Lemma template_around_metadata
    (now : datetime) (title transcription_text : string)
    (segments : list Segment) (metadata metrics : gmap string string)
    (graph_images : list (string * option string)) :
  _generate_html_template now title transcription_text segments
                          metadata metrics graph_images
  = fstr [ html_head_open; title; html_style_and_header; title;
           html_subtitle_open; strftime "%d/%m/%Y à %H:%M:%S" now;
           html_metrics_open; metrics_cards metrics ]
    +:+ fstr [ html_metadata_open; dict_get metadata "filename" "N/A";
               html_metadata_model; dict_get metadata "model" "N/A";
               html_metadata_language; dict_get metadata "language" "N/A";
               html_metadata_date; dict_get metadata "date" "N/A" ]
    +:+ fstr [ html_transcription_open; transcription_text;
               html_transcription_close; segments_section segments;
               html_graphs_comment; graphs_section graph_images;
               html_script_tail ].
Proof.
  unfold _generate_html_template.
  rewrite <- (fstr_app
                [ html_metadata_open; dict_get metadata "filename" "N/A";
                  html_metadata_model; dict_get metadata "model" "N/A";
                  html_metadata_language; dict_get metadata "language" "N/A";
                  html_metadata_date; dict_get metadata "date" "N/A" ]).
  rewrite <- (fstr_app
                [ html_head_open; title; html_style_and_header; title;
                  html_subtitle_open; strftime "%d/%m/%Y à %H:%M:%S" now;
                  html_metrics_open; metrics_cards metrics ]).
  reflexivity.
Qed.

(** X13. The document holds, at one fixed place, a metadata grid of four
    items in the order file name, model, language, date; each value is read
    with the default ['N/A'], so a metadata dictionary that lacks a key, the
    empty one included, shows the marker for it; what stands around the four
    values does not depend on the metadata. *)
Theorem metadata_grid_four_items
    (now : datetime) (title transcription_text : string)
    (segments : list Segment) (metrics : gmap string string)
    (graph_images : list (string * option string)) :
  exists pre post : string,
    forall metadata : gmap string string,
      _generate_html_template now title transcription_text segments
                              metadata metrics graph_images
      = pre
        +:+ fstr [ html_metadata_open; dict_get metadata "filename" "N/A";
                   html_metadata_model; dict_get metadata "model" "N/A";
                   html_metadata_language; dict_get metadata "language" "N/A";
                   html_metadata_date; dict_get metadata "date" "N/A" ]
        +:+ post
      /\ (forall key : string, dict_get (delete key metadata) key "N/A" = "N/A")
      /\ _generate_html_template now title transcription_text segments
                                 ∅ metrics graph_images
         = pre
           +:+ fstr [ html_metadata_open; "N/A"; html_metadata_model; "N/A";
                      html_metadata_language; "N/A"; html_metadata_date; "N/A" ]
           +:+ post.
Proof.
  exists (fstr [ html_head_open; title; html_style_and_header; title;
                 html_subtitle_open; strftime "%d/%m/%Y à %H:%M:%S" now;
                 html_metrics_open; metrics_cards metrics ]).
  exists (fstr [ html_transcription_open; transcription_text;
                 html_transcription_close; segments_section segments;
                 html_graphs_comment; graphs_section graph_images;
                 html_script_tail ]).
  intros metadata. split; [apply template_around_metadata|]. split.
  - intros key. unfold dict_get. rewrite lookup_delete_eq. reflexivity.
  - rewrite template_around_metadata, !dict_get_empty. reflexivity.
Qed.

Lemma segment_markup_same (segments segments' : list Segment) :
  map (fun seg => (timestamps seg, text seg)) segments
  = map (fun seg => (timestamps seg, text seg)) segments' ->
  map segment_markup segments = map segment_markup segments'.
Proof.
  revert segments'.
  induction segments as [|seg l IH]; intros [|seg' l'] H;
    try discriminate; [reflexivity|].
  cbn [map] in H |- *. injection H as Ht Hx Hl.
  rewrite (IH l' Hl). unfold segment_markup. rewrite Ht, Hx. reflexivity.
Qed.

(** X14. The document shows the time range and the text of each segment and
    never its index: two lists of segments that agree on time ranges and texts
    give the same document. *)
Theorem segment_index_not_rendered
    (now : datetime) (title transcription_text : string)
    (segments segments' : list Segment) (metadata metrics : gmap string string)
    (graph_images : list (string * option string))
    (Hsame : map (fun seg => (timestamps seg, text seg)) segments
             = map (fun seg => (timestamps seg, text seg)) segments') :
  _generate_html_template now title transcription_text segments
                          metadata metrics graph_images
  = _generate_html_template now title transcription_text segments'
                            metadata metrics graph_images.
Proof.
  assert (Hsec : segments_section segments = segments_section segments').
  { unfold segments_section.
    rewrite !segments_html_markup, (segment_markup_same _ _ Hsame).
    destruct segments as [|s l]; destruct segments' as [|s' l'];
      try discriminate Hsame; reflexivity. }
  unfold _generate_html_template. rewrite Hsec. reflexivity.
Qed.

(** Two cues renumbered. *)
Lemma segment_index_not_rendered_witness :
  _generate_html_template noon "Rapport" "Bonjour"
    [ {| index := "1"; timestamps := "00:00:00,000 --> 00:00:02,000";
         text := "Bonjour" |} ] ∅ ∅ []
  = _generate_html_template noon "Rapport" "Bonjour"
      [ {| index := "7"; timestamps := "00:00:00,000 --> 00:00:02,000";
           text := "Bonjour" |} ] ∅ ∅ [].
Proof.
  exact (segment_index_not_rendered noon "Rapport" "Bonjour"
           [ {| index := "1"; timestamps := "00:00:00,000 --> 00:00:02,000";
                text := "Bonjour" |} ]
           [ {| index := "7"; timestamps := "00:00:00,000 --> 00:00:02,000";
                text := "Bonjour" |} ] ∅ ∅ [] eq_refl).
Defined.
(** * Sophisticated Doctor: ingestion, fingerprint, analyzer and result cache

    A shallow embedding of [sophi-doc.py]: the tree walk with its ignore
    rules and size budgets ([read_project_files]), the metadata hash used as
    the cache key ([calculate_project_hash]), the per-file static analysis
    ([perform_static_analysis]), the result cache ([get_cached_result],
    [save_cached_result]) and the order in which [main] calls them.

    Python [str] values are carried as their UTF-8 bytes ([string]); Python
    [int]s are [Z]; [len] results are [nat]. *)

From Stdlib Require Import ZArith List String Ascii Lia Permutation.
From stdpp Require Import base tactics option list strings pretty gmap.

#[local] Set Warnings "-register-all".

Local Open Scope Z_scope.

(** ** hashlib.sha256 *)

Module Sha256.
Definition mask32 : Z := 0xffffffff.
Definition add32 (x y : Z) : Z := Z.land (x + y) mask32.
Definition rotr (n x : Z) : Z :=
  Z.lor (Z.shiftr x n) (Z.land (Z.shiftl x (32 - n)) mask32).
Definition Ch (x y z : Z) : Z :=
  Z.lxor (Z.land x y) (Z.land (Z.lxor x mask32) z).
Definition Maj (x y z : Z) : Z :=
  Z.lxor (Z.lxor (Z.land x y) (Z.land x z)) (Z.land y z).
Definition bsig0 (x : Z) : Z := Z.lxor (Z.lxor (rotr 2 x) (rotr 13 x)) (rotr 22 x).
Definition bsig1 (x : Z) : Z := Z.lxor (Z.lxor (rotr 6 x) (rotr 11 x)) (rotr 25 x).
Definition ssig0 (x : Z) : Z := Z.lxor (Z.lxor (rotr 7 x) (rotr 18 x)) (Z.shiftr x 3).
Definition ssig1 (x : Z) : Z := Z.lxor (Z.lxor (rotr 17 x) (rotr 19 x)) (Z.shiftr x 10).
(** A chapter without objectives and sections, a question without
    difficulty, on the empty store. *)
Lemma creation_defaults_witness :
  (exists view,
     get_chapter "x"
       (Some (insert_one "chapter"
                (ChapterIn.model_dump (ChapterIn.new "x" "T" "S" None None)) empty_db))
     = (Ok (Some view),
        Some (insert_one "chapter"
                (ChapterIn.model_dump (ChapterIn.new "x" "T" "S" None None)) empty_db))
     /\ dict_get "objectives" view = Some (VList [])
     /\ dict_get "sections" view = Some (VList []))
  /\ exists kept,
       coll (insert_one "quizquestion"
               (QuizIn.model_dump (QuizIn.new "x" "q" ["a"; "b"] 1 "e" None)) empty_db)
            "quizquestion" = [kept]
       /\ dict_get "difficulty" kept = Some (VStr "OSN-N").
Proof.
  assert (W : working empty_db) by reflexivity.
  assert (F : ~ has_chapter empty_db "x").
  { intros (doc & Hin & _). exact Hin. }
  assert (B : 0 <= 1 < Z.of_nat (length ["a"; "b"])) by (simpl; lia).
  destruct (creation_defaults empty_db "x" "T" "S" None None "x" "q" ["a"; "b"] 1 "e" W F B)
    as [(k1 & view & _ & _ & Hget & Ho & Hs) (k2 & _ & Hc & Hd)].
  split.
  - exists view. split; [exact Hget|]. split; [apply (Ho eq_refl) | apply (Hs eq_refl)].
  - exists k2. split; [exact Hc | exact Hd].
Defined.

(** * The quiz of a chapter *)

Lemma cursor_limit_sublist n docs :
  forall doc, In doc (cursor_limit n docs) -> In doc docs.
Proof.
  intros doc. unfold cursor_limit. destruct (n =? 0); [tauto|].
  intros H. apply (proj2 (list_elem_of_In _ _)) in H.
  apply list_elem_of_In. eapply subseteq_take, H.
Qed.

Lemma cursor_limit_length n docs :
  n <> 0 -> Z.of_nat (length (cursor_limit n docs)) <= Z.abs n.
Proof.
  intros Hn. unfold cursor_limit.
  destruct (n =? 0) eqn:E; [apply Z.eqb_eq in E; contradiction|].
  rewrite length_take. lia.
Qed.

Lemma get_quiz_for_chapter_ok d slug limit :
  working d ->
  get_quiz_for_chapter slug limit (Some d)
  = (Ok (List.map serialize
           (cursor_limit (default 20 limit)
              (List.filter (matches [("chapter_slug", slug)]) (coll d "quizquestion")))),
     Some d).
Proof.
  intros W. unfold get_quiz_for_chapter. unfold_handler.
  by rewrite (find_ok _ _ _ _ W).
Qed.

(** C7, amended.  On a working store [get_quiz_for_chapter] returns the
    serialized form of documents of [quizquestion] whose [chapter_slug]
    is the given slug, and nothing else decides the answer: no chapter is
    looked up, and a slug without questions gives the empty list.  A
    positive [limit] (20 when left out) bounds their number; a negative
    [limit] bounds it by [-limit]; [limit = 0] returns every matching
    document. *)
Theorem get_quiz_for_chapter_limit (slug : string) (limit : option Z) (d : Database) :
  working d ->
  exists docs,
    get_quiz_for_chapter slug limit (Some d) = (Ok (List.map serialize docs), Some d)
    /\ (forall doc, In doc docs ->
          In doc (coll d "quizquestion")
          /\ dict_get "chapter_slug" doc = Some (VStr slug)
          /\ dict_get "chapter_slug" (serialize doc) = Some (VStr slug))
    /\ (0 < default 20 limit ->
          Z.of_nat (length (List.map serialize docs)) <= default 20 limit)
    /\ (default 20 limit < 0 ->
          Z.of_nat (length (List.map serialize docs)) <= - default 20 limit)
    /\ (default 20 limit = 0 ->
          docs = List.filter (matches [("chapter_slug", slug)]) (coll d "quizquestion"))
    /\ ((forall doc, In doc (coll d "quizquestion") ->
           dict_get "chapter_slug" doc <> Some (VStr slug)) ->
          docs = []).
Proof.
  intros W.
  set (hits := List.filter (matches [("chapter_slug", slug)]) (coll d "quizquestion")).
  exists (cursor_limit (default 20 limit) hits).
  split; [by apply get_quiz_for_chapter_ok|].
  split.
  { intros doc Hin. apply cursor_limit_sublist in Hin.
    apply filter_In in Hin as [Hin Hm]. rewrite matches_one in Hm.
    apply field_is_true in Hm. repeat split; [exact Hin | exact Hm |].
    by rewrite serialize_other by discriminate. }
  split.
  { intros Hpos. rewrite length_map.
    pose proof (cursor_limit_length (default 20 limit) hits). lia. }
  split.
  { intros Hneg. rewrite length_map.
    pose proof (cursor_limit_length (default 20 limit) hits). lia. }
  split.
  { intros H0. unfold cursor_limit. by rewrite H0. }
  intros Hnone.
  assert (E : hits = []).
  { destruct hits as [|doc r] eqn:Eh; [reflexivity|]. exfalso.
    assert (Hin : In doc hits) by (rewrite Eh; by left).
    apply filter_In in Hin as [Hin Hm]. rewrite matches_one in Hm.
    apply field_is_true in Hm. by apply (Hnone doc Hin). }
  rewrite E. unfold cursor_limit. destruct (_ =? 0); [reflexivity|]. by rewrite take_nil.
Qed.


(** Three stored questions asked with [limit = 2]. *)
Lemma get_quiz_for_chapter_limit_witness :
  exists docs,
    get_quiz_for_chapter "cell-structure" (Some 2) three_questions_db
    = (Ok (List.map serialize docs), three_questions_db)
    /\ Z.of_nat (length (List.map serialize docs)) <= 2.
Proof.
  assert (E : exists d, three_questions_db = Some d /\ working d).
  { vm_compute. eexists. split; reflexivity. }
  destruct E as (d & -> & W).
  destruct (get_quiz_for_chapter_limit "cell-structure" (Some 2) d W)
    as (docs & Hrun & _ & Hpos & _).
  exists docs. split; [exact Hrun|]. apply Hpos. simpl. lia.
Defined.

(** C7 as stated fails: with three questions stored for "cell-structure",
    the quiz asked with [limit = 0] has three items, which is more than
    the limit. *)
Lemma get_quiz_for_chapter_limit_zero :
  ~ (forall (slug : string) (limit : option Z) (d : Database) (views : list dict),
       working d ->
       (get_quiz_for_chapter slug limit (Some d)).1 = Ok views ->
       Z.of_nat (length views) <= default 20 limit).
Proof.
  intros claim.
  assert (E : exists d views,
             three_questions_db = Some d /\ working d
             /\ (get_quiz_for_chapter "cell-structure" (Some 0) (Some d)).1 = Ok views
             /\ length views = 3%nat).
  { vm_compute. do 2 eexists. repeat split. }
  destruct E as (d & views & _ & W & Hrun & Hlen).
  pose proof (claim "cell-structure" (Some 0) d views W Hrun) as H.
  rewrite Hlen in H. simpl in H. lia.
Qed.

(** The report in each of the three states of the handle. *)
Lemma test_database_no_handle DATABASE_URL :
  test_database None DATABASE_URL
  = Ok (mkResponse "✅ Running" "⚠️  Available but not initialized" None None
                   "Not Connected" []).
Proof. reflexivity. Qed.

Lemma test_database_listing_fails d msg DATABASE_URL :
  fault d = Some msg ->
  test_database (Some d) DATABASE_URL
  = Ok (mkResponse "✅ Running"
          ("⚠️  Connected but Error: " +:+ str_prefix 50 msg)
          (Some (if truthy_env DATABASE_URL then "✅ Set" else "❌ Not Set"))
          (Some (default "✅ Connected" (db_name d)))
          "Connected" []).
Proof.
  intros F. unfold test_database, test_database_body, list_collection_names.
  rewrite F. reflexivity.
Qed.

Lemma test_database_listing_works d DATABASE_URL :
  fault d = None ->
  test_database (Some d) DATABASE_URL
  = Ok (mkResponse "✅ Running" "✅ Connected & Working"
          (Some (if truthy_env DATABASE_URL then "✅ Set" else "❌ Not Set"))
          (Some (default "✅ Connected" (db_name d)))
          "Connected" (take 10 (map fst (map_to_list (colls d))))).
Proof.
  intros F. unfold test_database, test_database_body, list_collection_names.
  rewrite F. reflexivity.
Qed.

(** C9.  [test_database] returns its report for every handle and every
    environment: it never raises, so the answer is a 200.  The report
    lists at most ten collections; a missing handle and a store whose
    listing fails show as text in [database]. *)
Theorem test_database_never_fails (_db : Handle) (DATABASE_URL : option string) :
  exists r,
    test_database _db DATABASE_URL = Ok r
    /\ http_status (test_database _db DATABASE_URL) = 200
    /\ (length (collections r) <= 10)%nat
    /\ (_db = None ->
        database r = "⚠️  Available but not initialized" /\ collections r = [])
    /\ (forall d msg, _db = Some d -> fault d = Some msg ->
        database r = "⚠️  Connected but Error: " +:+ str_prefix 50 msg
        /\ connection_status r = "Connected"
        /\ collections r = [])
    /\ (forall d, _db = Some d -> working d ->
        database r = "✅ Connected & Working"
        /\ collections r = take 10 (map fst (map_to_list (colls d)))).
Proof.
  destruct _db as [d|]; [destruct (fault d) as [msg|] eqn:F|].
  - rewrite (test_database_listing_fails _ _ _ F). eexists. split; [reflexivity|].
    split; [reflexivity|]. cbn [collections database connection_status].
    split; [simpl; lia|]. split; [discriminate|].
    split.
    + intros d0 msg0 [= <-] F0. rewrite F in F0. injection F0 as <-. by repeat split.
    + intros d0 [= <-] W. unfold working in W. congruence.
  - rewrite (test_database_listing_works _ _ F). eexists. split; [reflexivity|].
    split; [reflexivity|]. cbn [collections database connection_status].
    split; [rewrite length_take; lia|]. split; [discriminate|].
    split.
    + intros d0 msg0 [= <-] F0. congruence.
    + intros d0 [= <-] W. by split.
  - rewrite test_database_no_handle. eexists. split; [reflexivity|].
    split; [reflexivity|]. cbn [collections database].
    split; [simpl; lia|]. split; [by split|].
    split; intros; discriminate.
Qed.


(** * Seeding *)





(** The truth test of [seed_data] comes first and raises on every handle
    that is not [None]; the last handler turns it into the 500. *)
Lemma seed_data_raises d :
  seed_data (Some d) = (Raise (HTTPException 500 bool_not_implemented), Some d).
Proof. reflexivity. Qed.

Lemma seed_data_no_write db : (seed_data db).2 = db.
Proof. destruct db; reflexivity. Qed.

## WORK ITEM
Whichever lines of the material hold the word "returns", find and copy them.

## SOLVED PROBLEM
(** C7, amended.  On a working store [get_quiz_for_chapter] returns the
    [limit] bounds it by [-limit]; [limit = 0] returns every matching
(** C9.  [test_database] returns its report for every handle and every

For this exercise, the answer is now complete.